(* ===== verification/XmitFrame.v ===== *)
(** * Building the frame of a packet (core/rtw_xmit.c)

    [rtw_make_wlanhdr], [rtw_put_snap], [rtw_xmitframe_coalesce], which lays
    the fragments of a packet out in the transmit buffer, [xmitframe_addmic]
    and [xmitframe_swencrypt], with CONFIG_USB_TX_AGGREGATION.  A write that
    leaves the buffer is [None]. *)

From S2P Require Import Prelude Mem Arc4 SecDefs Wep Michael Tkip Ccmp Reorder RecvFrame Msdu RecvData XmitData.
Definition WLANHDR_OFFSET : Z := 64.
Definition P802_1H_OUI : list Z := [0x00; 0x00; 0xf8].
Definition RFC1042_OUI : list Z := [0x00; 0x00; 0x00].
Definition _TO_DS_ : Z := 0x0100.
Definition _FROM_DS_ : Z := 0x0200.
Definition _MORE_FRAG_ : Z := 0x0400.
Definition _MORE_DATA_ : Z := 0x2000.
Definition _PRIVACY_ : Z := 0x4000.

(** [struct xmit_frame]; [tf_buf] is the memory at [buf_addr], 0 is [NULL]. *)
Record tx_frame := mk_tx_frame { tf_attrib : tx_attrib; tf_pkt_offset : Z; tf_buf_addr : Z; tf_buf : list Z }.

#[export] Instance eta_tx_frame : Eta tx_frame := fun f =>
  mk_tx_frame (tf_attrib f) (tf_pkt_offset f) (tf_buf_addr f) (tf_buf f).

(** The fields the cipher routines read. *)
Definition to_pa (a : tx_attrib) : pkt_attrib :=
  mk_pkt_attrib (at_encrypt a) (at_hdrlen a) (at_iv_len a) (at_icv_len a) (at_nr_frags a) (at_last_txcmdsz a)
    (at_ra a) (at_ta a) (at_UncstKey a).

Definition to_xf (f : tx_frame) : xmit_frame := mk_xmit_frame (to_pa (tf_attrib f)) (tf_pkt_offset f) (tf_buf_addr f) (tf_buf f).

(** ** Header *)

(** The 16-bit field at [off] with the bits of [v] set. *)
Definition or16 (h : list Z) (off v : Z) : option (list Z) :=
  x ← rdn h off 2; wrn h off (le_enc 2 (Z.lor (le_dec x) v)).

(** The field with only the bits of [m] kept. *)
Definition and16 (h : list Z) (off m : Z) : option (list Z) :=
  x ← rdn h off 2; wrn h off (le_enc 2 (Z.land (le_dec x) m)).

Definition set_frame_sub_type (h : list Z) (type : Z) : option (list Z) := h ← and16 h 0 0xff03; or16 h 0 (u16 type).

(** [SetSeqNum]. *)
Definition SetSeqNum (h : list Z) (num : Z) : option (list Z) :=
  h ← and16 h 22 0x000f; or16 h 22 (Z.land 0xfff0 (Z.shiftl num 4)).

(** The three addresses behind frame control and duration. *)
Definition put_addrs (h a1 a2 a3 : list Z) : option (list Z) := h ← wrn h 4 a1; h ← wrn h 10 a2; wrn h 16 a3.

(** Direction and addresses; whether the frame has a QoS field; [None] inside
    is [_FAIL]. *)
Definition wlanhdr_addrs (s : tx_state) (h : list Z) (a : tx_attrib) : option (option (list Z * bool)) :=
  let rx := tx_rx s in
  if check_fwstate rx WIFI_STATION_STATE then
    h ← or16 h 0 _TO_DS_; h ← put_addrs h (mybssid rx) (at_ta a) (at_dst a); Some (Some (h, negb (qos_option s =? 0)))
  else if check_fwstate rx WIFI_AP_STATE then
    h ← or16 h 0 _FROM_DS_; h ← put_addrs h (at_dst a) (mybssid rx) (at_src a); Some (Some (h, negb (at_qos_en a =? 0)))
  else if check_fwstate rx WIFI_ADHOC_STATE || check_fwstate rx WIFI_ADHOC_MASTER_STATE then
    h ← put_addrs h (at_dst a) (at_ta a) (mybssid rx); Some (Some (h, negb (at_qos_en a =? 0)))
  else Some None.

(** The QoS control field, in the last two bytes of the header. *)
Definition wlanhdr_qc (h : list Z) (a : tx_attrib) : option (list Z) :=
  let qc := at_hdrlen a - 2 in
  h ← (if negb (at_priority a =? 0) then or16 h qc (Z.land (at_priority a) 0xf) else Some h);
  h ← or16 h qc (Z.shiftl (Z.land (at_eosp a) 1) 4);
  h ← or16 h qc (Z.shiftl (Z.land (at_ack_policy a) 3) 5);
  if negb (at_amsdu a =? 0) then or16 h qc (Z.shiftl (Z.land (at_amsdu a) 1) 7) else Some h.

(** The next sequence number of the TID, and the check of the block-ack
    agreement. *)
Definition wlanhdr_seq (s : tx_state) (h : list Z) (a : tx_attrib) (psta : Z) (xs : tx_sta)
    : option (list Z * tx_attrib * tx_state) :=
  seq ← key_at (txseq_tid xs) (at_priority a);
  let seqnum := Z.land (u16 (seq + 1)) 0xfff in
  let xs := xs <| txseq_tid := arr_set (txseq_tid xs) (at_priority a) seqnum |> in
  let a := a <| at_seqnum := seqnum |> in
  h ← SetSeqNum h seqnum;
  let starting := BA_starting_seqctrl xs in
  '(a, xs) ←
    (if ph_ampdu_en (at_phy a) =? 1 then
       let tid := Z.land (at_priority a) 0x0f in
       tx_seq ← key_at starting tid;
       let ampdu_en := Z.b2z (negb (SN_LESS seqnum tx_seq)) in
       let next := if SN_LESS seqnum tx_seq then tx_seq else if SN_EQUAL seqnum tx_seq then Z.land (tx_seq + 1) 0xfff
                   else Z.land (seqnum + 1) 0xfff in
       Some (a <| at_phy := (at_phy a) <| ph_ampdu_en := ampdu_en |> |>,
             xs <| BA_starting_seqctrl := arr_set starting tid next |>)
     else Some (a, xs));
  Some (h, a, s <| tx_stas := <[psta := xs]> (tx_stas s) |>).

Section frame.
Context (rtw_get_stainfo : list Z -> option Z).

(** [rtw_make_wlanhdr]: the verdict and the first [WLANHDR_OFFSET] bytes. *)
Definition rtw_make_wlanhdr (s : tx_state) (a : tx_attrib) : option (Z * list Z * tx_attrib * tx_state) :=
  let h := repeat 0 (Z.to_nat WLANHDR_OFFSET) in
  h ← set_frame_sub_type h (at_subtype a);
  if Z.land (at_subtype a) WIFI_DATA_TYPE =? 0 then Some (_SUCCESS, h, a, s)
  else
    r ← wlanhdr_addrs s h a;
    match r : option (list Z * bool) with
    | None => Some (_FAIL, h, a, s)
    | Some (h, qos) =>
        h ← (if negb (at_mdata a =? 0) then or16 h 0 _MORE_DATA_ else Some h);
        h ← (if negb (at_encrypt a =? 0) then or16 h 0 _PRIVACY_ else Some h);
        h ← (if qos then wlanhdr_qc h a else Some h);
        match rtw_get_stainfo (at_ra a) with
        | None => Some (_FAIL, h, a, s)
        | Some psta =>
            if negb (bool_decide (at_psta a = Some psta)) then Some (_FAIL, h, a, s)
            else
              xs ← tx_stas s !! psta;
              if Z.land (ts_state xs) _FW_LINKED =? 0 then Some (_FAIL, h, a, s)
              else '(h, a, s) ← wlanhdr_seq s h a psta xs; Some (_SUCCESS, h, a, s)
        end
    end.

(** [rtw_put_snap]: the LLC and SNAP header, and its size. *)
Definition rtw_put_snap (buf : list Z) (data h_proto : Z) : option (Z * list Z) :=
  let oui := if (h_proto =? 0x8137) || (h_proto =? 0x80f3) then P802_1H_OUI else RFC1042_OUI in
  buf ← wrn buf data ([0xaa; 0xaa; 0x03] ++ oui);
  buf ← wrn buf (data + SNAP_SIZE) (be16 h_proto);
  Some (SNAP_SIZE + 2, buf).

(** ** Fragments *)

(** One turn of the loop: the buffer, what is left of the packet, the end of
    the fragment, the bytes of the packet in it and [llc_sz]. *)
Definition put_fragment (a : tx_attrib) (bmcst : bool) (frg_len : Z) (frg_inx : Z) (buf : list Z) (mem_start : Z) (pf : pkt_file)
    : option (list Z * pkt_file * Z * Z * Z) :=
  buf ← or16 buf mem_start _MORE_FRAG_;
  let pframe := mem_start + at_hdrlen a in
  let mpdu_len := frg_len - at_hdrlen a in
  buf ← (if negb (at_iv_len a =? 0) then wrn buf pframe (take (Z.to_nat (at_iv_len a)) (at_iv a)) else Some buf);
  let pframe := pframe + at_iv_len a in
  let mpdu_len := mpdu_len - at_iv_len a in
  '(llc_sz, buf) ← (if frg_inx =? 0 then rtw_put_snap buf pframe (at_ether_type a) else Some (0, buf));
  let pframe := pframe + llc_sz in
  let icv := (0 <? at_icv_len a) && at_bswenc a in
  let mpdu_len := mpdu_len - llc_sz - (if icv then at_icv_len a else 0) in
  let '(bs, pf) := pktfile_read pf (if bmcst then at_pktlen a else mpdu_len) in
  buf ← wrn buf pframe bs;
  let pframe := pframe + mem_len bs in
  buf ← (if icv then wrn buf pframe (take (Z.to_nat (at_icv_len a)) (at_icv a)) else Some buf);
  Some (buf, pf, pframe + (if icv then at_icv_len a else 0), mem_len bs, llc_sz).

(** [while (1)]; the header of the first fragment is at [hw]. *)
Fixpoint fragment_loop (fuel : nat) (a : tx_attrib) (bmcst : bool) (frg_len addr hw : Z) (frg_inx : Z)
    (buf : list Z) (mem_start : Z) (pf : pkt_file) : option (list Z * tx_attrib) :=
  match fuel with
  | O => None
  | S fuel =>
      '(buf, pf, pframe, mem_sz, llc_sz) ← put_fragment a bmcst frg_len frg_inx buf mem_start pf;
      let frg_inx := frg_inx + 1 in
      if bmcst || endofpktfile pf then
        let nr_frags := u8 frg_inx in
        let a := a <| at_nr_frags := nr_frags |>
                   <| at_last_txcmdsz := u32 (at_hdrlen a + at_iv_len a + (if nr_frags =? 1 then llc_sz else 0)
                                              + (if at_bswenc a then at_icv_len a else 0) + mem_sz) |> in
        buf ← and16 buf mem_start (Z.land (Z.lnot _MORE_FRAG_) 0xffff);
        Some (buf, a)
      else
        let mem_start := RND4 (addr + pframe) - addr + hw in
        h ← rdn buf hw (at_hdrlen a);
        buf ← wrn buf mem_start h;
        fragment_loop fuel a bmcst frg_len addr hw frg_inx buf mem_start pf
  end.

(** ** The Michael code of a TKIP frame *)

(** The payloads of the fragments; returns the state and the end of the last. *)
Fixpoint mic_fragments (n : nat) (a : tx_attrib) (frag_len addr : Z) (curfragnum : Z) (buf : list Z) (payload : Z) (d : mic_data)
    : option (mic_data * Z) :=
  match n with
  | O => Some (d, payload)
  | S n =>
      let payload := RND4 (addr + payload) - addr + at_hdrlen a + at_iv_len a in
      let over := at_hdrlen a + at_iv_len a + (if at_bswenc a then at_icv_len a else 0) in
      if curfragnum + 1 =? at_nr_frags a then
        let length := s32 (at_last_txcmdsz a - over) in
        bs ← rdn buf payload (u32 length);
        mic_fragments n a frag_len addr (curfragnum + 1) buf (payload + length) (rtw_secmicappend d bs)
      else
        let length := s32 (frag_len - over) in
        bs ← rdn buf payload (u32 length);
        mic_fragments n a frag_len addr (curfragnum + 1) buf (payload + length + at_icv_len a) (rtw_secmicappend d bs)
  end.

Definition xmitframe_addmic (s : tx_state) (f : tx_frame) : option (Z * tx_frame) :=
  let a := tf_attrib f in
  if at_encrypt a =? _TKIP_ then
    let pframe := hw_hdr_offset (to_xf f) in
    let buf := tf_buf f in
    key ← (if IS_MCAST (at_ra a) then key_at (dot118021XGrptxmickey s) (dot118021XGrpKeyid (tx_sec s)) else Some (at_tkiptxmickey a));
    if _rtw_memcmp (take 16 key) (repeat 0 16) then Some (_FAIL, f)
    else
      let d := rtw_secmicsetkey key in
      ds ← rd8 buf (pframe + 1);
      let toDS := negb (Z.land ds 1 =? 0) in
      let fromDS := negb (Z.land ds 2 =? 0) in
      DA ← rdn buf (pframe + (if toDS then 16 else 4)) 6;
      SA ← rdn buf (pframe + (if toDS then (if fromDS then 24 else 10) else (if fromDS then 16 else 10))) 6;
      let d := rtw_secmicappend (rtw_secmicappend d DA) SA in
      let d := rtw_secmicappend d [if negb (at_qos_en a =? 0) then u8 (at_priority a) else 0; 0; 0; 0] in
      '(d, payload) ← mic_fragments (Z.to_nat (at_nr_frags a)) a (tx_frag_len s) (tf_buf_addr f) 0 buf pframe d;
      buf ← wrn buf payload (rtw_secgetmic d).1;
      Some (_SUCCESS, f <| tf_buf := buf |> <| tf_attrib := a <| at_last_txcmdsz := u32 (at_last_txcmdsz a + 8) |> |>)
  else Some (_SUCCESS, f).

(** ** Software encryption, which is not checked *)

Definition xmitframe_swencrypt (s : tx_state) (f : tx_frame) : option (tx_frame * tx_state) :=
  let a := tf_attrib f in
  if at_bswenc a then
    if is_wep (at_encrypt a) then
      '(c, x) ← rtw_wep_encrypt (tx_sec s) (tx_frag_len s) (tx_crc s) (to_xf f);
      Some (f <| tf_buf := xf_buf x |>, s <| tx_crc := c |>)
    else if at_encrypt a =? _TKIP_ then
      '(_, c, x) ← rtw_tkip_encrypt (tx_sec s) (tx_frag_len s) (tx_crc s) (to_xf f);
      Some (f <| tf_buf := xf_buf x |>, s <| tx_crc := c |>)
    else if at_encrypt a =? _AES_ then
      '(_, x) ← rtw_aes_encrypt (tx_sec s) (tx_frag_len s) (to_xf f);
      Some (f <| tf_buf := xf_buf x |>, s)
    else Some (f, s)
  else Some (f, s).

(** ** [rtw_xmitframe_coalesce] *)

Definition rtw_xmitframe_coalesce (s : tx_state) (pkt : list Z) (f : tx_frame) : option (Z * tx_frame * tx_state) :=
  let bmcst := IS_MCAST (at_ra (tf_attrib f)) in
  if tf_buf_addr f =? 0 then Some (_FAIL, f, s)
  else
    let hw := hw_hdr_offset (to_xf f) in
    '(ret, h, a, s) ← rtw_make_wlanhdr s (tf_attrib f);
    buf ← wrn (tf_buf f) hw h;
    if ret =? _FAIL then Some (_FAIL, f <| tf_buf := buf |> <| tf_attrib := a |>, s)
    else
      let '(_, pf) := pktfile_read pkt (at_pkt_hdrlen a) in
      '(buf, a) ← fragment_loop (S (length pkt)) a bmcst (tx_frag_len s - 4) (tf_buf_addr f) hw 0 buf hw pf;
      '(ret, f) ← xmitframe_addmic s (f <| tf_buf := buf |> <| tf_attrib := a |>);
      if ret =? _FAIL then Some (_FAIL, f, s)
      else
        '(f, s) ← xmitframe_swencrypt s f;
        let a := tf_attrib f in
        let a := if bmcst then a <| at_phy := (at_phy a) <| ph_vcs_mode := NONE_VCS |> |> else update_attrib_vcs_info s a in
        Some (_SUCCESS, f <| tf_attrib := a |>, s).
End frame.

*Task requirements*. As listed above, the lines from the line with "a) (rtw_secmicappend d bs)" to the line with "buf pframe d;" are to be echoed exactly, with both ends included and nothing added.

*Response to this exercise*.
        mic_fragments n a frag_len addr (curfragnum + 1) buf (payload + length + at_icv_len a) (rtw_secmicappend d bs)
  end.

Definition xmitframe_addmic (s : tx_state) (f : tx_frame) : option (Z * tx_frame) :=
  let a := tf_attrib f in
  if at_encrypt a =? _TKIP_ then
    let pframe := hw_hdr_offset (to_xf f) in
    let buf := tf_buf f in
    key ← (if IS_MCAST (at_ra a) then key_at (dot118021XGrptxmickey s) (dot118021XGrpKeyid (tx_sec s)) else Some (at_tkiptxmickey a));
    if _rtw_memcmp (take 16 key) (repeat 0 16) then Some (_FAIL, f)
    else
      let d := rtw_secmicsetkey key in
      ds ← rd8 buf (pframe + 1);
      let toDS := negb (Z.land ds 1 =? 0) in
      let fromDS := negb (Z.land ds 2 =? 0) in
      DA ← rdn buf (pframe + (if toDS then 16 else 4)) 6;
      SA ← rdn buf (pframe + (if toDS then (if fromDS then 24 else 10) else (if fromDS then 16 else 10))) 6;
      let d := rtw_secmicappend (rtw_secmicappend d DA) SA in
      let d := rtw_secmicappend d [if negb (at_qos_en a =? 0) then u8 (at_priority a) else 0; 0; 0; 0] in
      '(d, payload) ← mic_fragments (Z.to_nat (at_nr_frags a)) a (tx_frag_len s) (tf_buf_addr f) 0 buf pframe d;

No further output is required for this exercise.